The Bone Thief: A Body Farm Novel-5

“Tell Ed I said help!”

 

 

I zoomed in a bit more, filling the viewfinder with The Face, then snapped another test picture. Taking care not to jostle the tripod, I removed the camera from the mount and huddled under my jacket to block out the daylight. The photo showed a lovely woman, but her face had gone slack, and the light and life had faded from her eyes. I used the cursor to enlarge the center of the image and saw that the camera had caught one blowfly in midair, just above her face; another was already emerging from the slightly opened mouth. Looking from the camera’s display to the body on the ground, I saw that those two flies had been joined already by dozens of others, swiftly drawn to the odor of death, even though I could detect no trace of it yet. Within minutes small smears of grainy white paste—clumps of blowfly eggs—would begin to fill her mouth and nose and eyes and ears, and by this time tomorrow her face would be covered with blowfly larvae, a writhing mass of newly hatched maggots. I fiddled with the camera’s digital menu, calling up the control screen for the built-in timer. Initially I’d planned to set it to take a photo every twelve hours, but as I glanced down at the swarming flies, I realized that twelve-hour intervals would miss many details of her decomposition. The funding people might not be interested in the subtle shifts of her decay, but I certainly was. What about a photo every half hour, or even every ten minutes? For that matter, why not just camp out here in person and watch it all in real time? Finally I compromised: one picture every fifty minutes, the length of a typical classroom lecture. I did the math: A picture every fifty minutes would yield thirty pictures a day.

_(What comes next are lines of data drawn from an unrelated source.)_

Lemma transfer_spec p src env existing disk watch events obs st prk th b io fio : prepared p src ->
  array 32 (transfer_id (p_secrets p)) -> array 32 (object_id (p_secrets p)) ->
  receives p env -> e_expected_digest env = p_plaintext_digest p -> Object.chunk_count (p_ctx p) <= 2 ^ 14 ->
  undisturbed watch obs st io fio -> s_out st = [] ->
  in_step prk th ClientToServer (s_control st) b -> send_counter (s_control st) + 2 ^ 14 + 1 <= MAX_FRAMES_PER_EPOCH ->
  exists st0 rq r sent st1 control st2,
    start_receive env existing None disk watch events = Ok (st0, rq) /\ servable p rq r /\
    serve_request p src obs rq st = (Ok tt, sent) /\ bytes_ok (s_out sent) /\
    receive_loop (S (length (s_out sent))) env io b (s_out sent) st0 = Some (Ok tt, st1, control) /\
    finish_receive env fio st1 = (Ok (blake3_hash src), st2, Some src) /\
    r_received st1 = Object.chunk_count (p_ctx p) /\
    in_step prk th ClientToServer (s_control sent) control /\ kept (s_control st) b (s_control sent) control.
Proof.
  intros Hp Ht Ho Hrecv He Hn [Hw Hr Hs Hsync Hread] Hout Hstep Hctr. pose proof Hrecv as (E1 & _).
  destruct (fresh_request p src env existing disk watch events Hp E1 Hn Ht Ho)
    as (st0 & rq & r & Hstart & Hwatch & Hcnt & Hsv). pose proof Hsv as [Hrq _ Hdec Htid Hoid [Hl Hsep] _ Hall].
  destruct (serve_spec p src obs rq r st prk th b Hp Hrq Hdec Hl Hsep Htid Hoid Hs Hstep ltac:(lia))
    as (sent & w & control & Hserve & Hw' & _ & Hwok & Hopen & Hstep' & Hkept). rewrite Hout in Hw'. cbn [app] in Hw'.
  pose proof (pr_logical _ _ Hp) as Hlog. pose proof (pr_size _ _ Hp) as Hsize.
  destruct (start_inv (is_chunk_of p src) env existing None disk watch events st0 rq ltac:(rewrite E1; apply Hp)
    ltac:(rewrite E1; congruence) I Hstart) as (Hinv & _ & Hdb).
  destruct (honest_frames p src env io (requested_indices r) st0 Hp Hrecv Hn) as (st1 & Hrun & Hrunning & Hheld);
    [intros i; by apply requested_in_range|by split|exact Hw|by rewrite Hwatch|].
  specialize (Hopen [] ltac:(constructor)). rewrite app_nil_r in Hopen.
  assert (Hlen : length (chunk_frames (chunk_record p src) (requested_indices r) ++ [(FRAME_STREAM_END, [])])
    = S (length (requested_indices r))).
  { rewrite length_app. unfold chunk_frames. rewrite length_map. cbn [length]. lia. }
  rewrite <- Hlen in Hopen. pose proof (recv_all_length _ b _ w [] Hwok ltac:(by rewrite Hopen)) as Hfuel.
  assert (Hloop : receive_loop (S (length w)) env io b w st0 = Some (Ok tt, st1, control)).
  { eapply loop_on_frames; [|exact Hopen|exact Hrun|rewrite length_app in Hfuel; lia].
    unfold chunk_frames. apply Forall_fmap, Forall_true. done. }
  destruct (finish_complete p src env fio st1 Hp Hrecv He Hrunning) as (st2 & Hfin & Hc2); [|done..|].
  { intros i Hi. apply Hheld; [lia|]. left. by apply Hall. }
  exists st0, rq, r, sent, st1, control, st2. rewrite Hw'. by split_and!.
Qed.

Lemma ack_accepted p src events : prepared p src ->
  exists ack, encode_ack (E := TransferError) 0 (blake3_hash src) = Ok ack /\ bytes_ok ack /\ len ack <= 128 /\
    on_ack p ack events = (Ok tt, push_all [ObjectCompleted (transfer_id (p_secrets p)) (object_id (p_secrets p)) (blake3_hash src);
                      TransferCompleted (transfer_id (p_secrets p)) 1] events).
Proof.
  intros Hp. destruct (blake3_len src) as [Hl Hb]. eexists. split; [apply encode_ack_eq|]. split_and!.
  - apply cbor_bytes_ok. unfold ack_value. cbn [fst snd]. vok. all: apply ok_bytes; split; [done|by rewrite Hl].
  - unfold ack_value. cbn [fst snd]. rewrite cbor_map, !entries_cons. wsize.
  - unfold on_ack. rewrite ack_roundtrip by done. cbn [Z.eqb negb]. rewrite (pr_digest _ _ Hp).
    by assert (ct_eq (blake3_hash src) (blake3_hash src) = true) as -> by (by apply ct_eq_true).
Qed.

At the end of two months, I’d have eighteen hundred images. At thirty images a second—the speed of television images, I’d heard—eighteen hundred images would make a video sixty seconds long: exactly the running time of

 

“Maurie’s Minutes.”

 

Swapping out the camera’s small digital memory card for a larger one—a two-gigabyte chip, large enough to hold hundreds of images—I latched the camera back onto the tripod, and Miranda and I left the Body Farm, chaining the wooden gate shut and fastening the metal fence behind us. As I snapped the outer padlock shut on the Body Farm’s newest and most famous resident, I found myself thinking of the words she’d used at the end of every newscast for years. “Good night,” I murmured. “See you tomorrow.”

 

 

 

 

 

CHAPTER 2

 

 

THE MAN’S FACE STARED BACK AT ME, HIS EXPRESSIONhovering somewhere in a zone bordered by detachment, curiosity, weariness, and disappointment. I wished I could discern more kindness and compassion in his eyes, because his eyes were my own: I was scrutinizing Bill Brockton’s face in my bathroom mirror, much as I’d scrutinized Maureen Gershwin’s features through a camera lens six hours before.

 

I glanced down to the counter, at the photo of Gershwin I’d taken at the Body Farm and printed before leaving campus for the day. Seeing it gave me a pang of guilt—partly because Miranda had seemed uncomfortable about the photo shoot and partly because, anthropologically speaking, Miranda had a lot of opinion on her side. People in a number of cultures—Native Americans and Chinese, for instance—traditionally believed that taking people’s pictures could steal their souls. By that reasoning, Maureen Gershwin’s soul had been stolen on a nightly basis for years, sucked into television cameras and dispersed like dust—puffs of electrons or photons or whatever television sets generated—throughout East Tennessee. Was I now stealing whatever scraps had remained? On the other hand, since Gershwin was already dead, might the camera somehow be restoring a bit of soul to an empty husk of a body?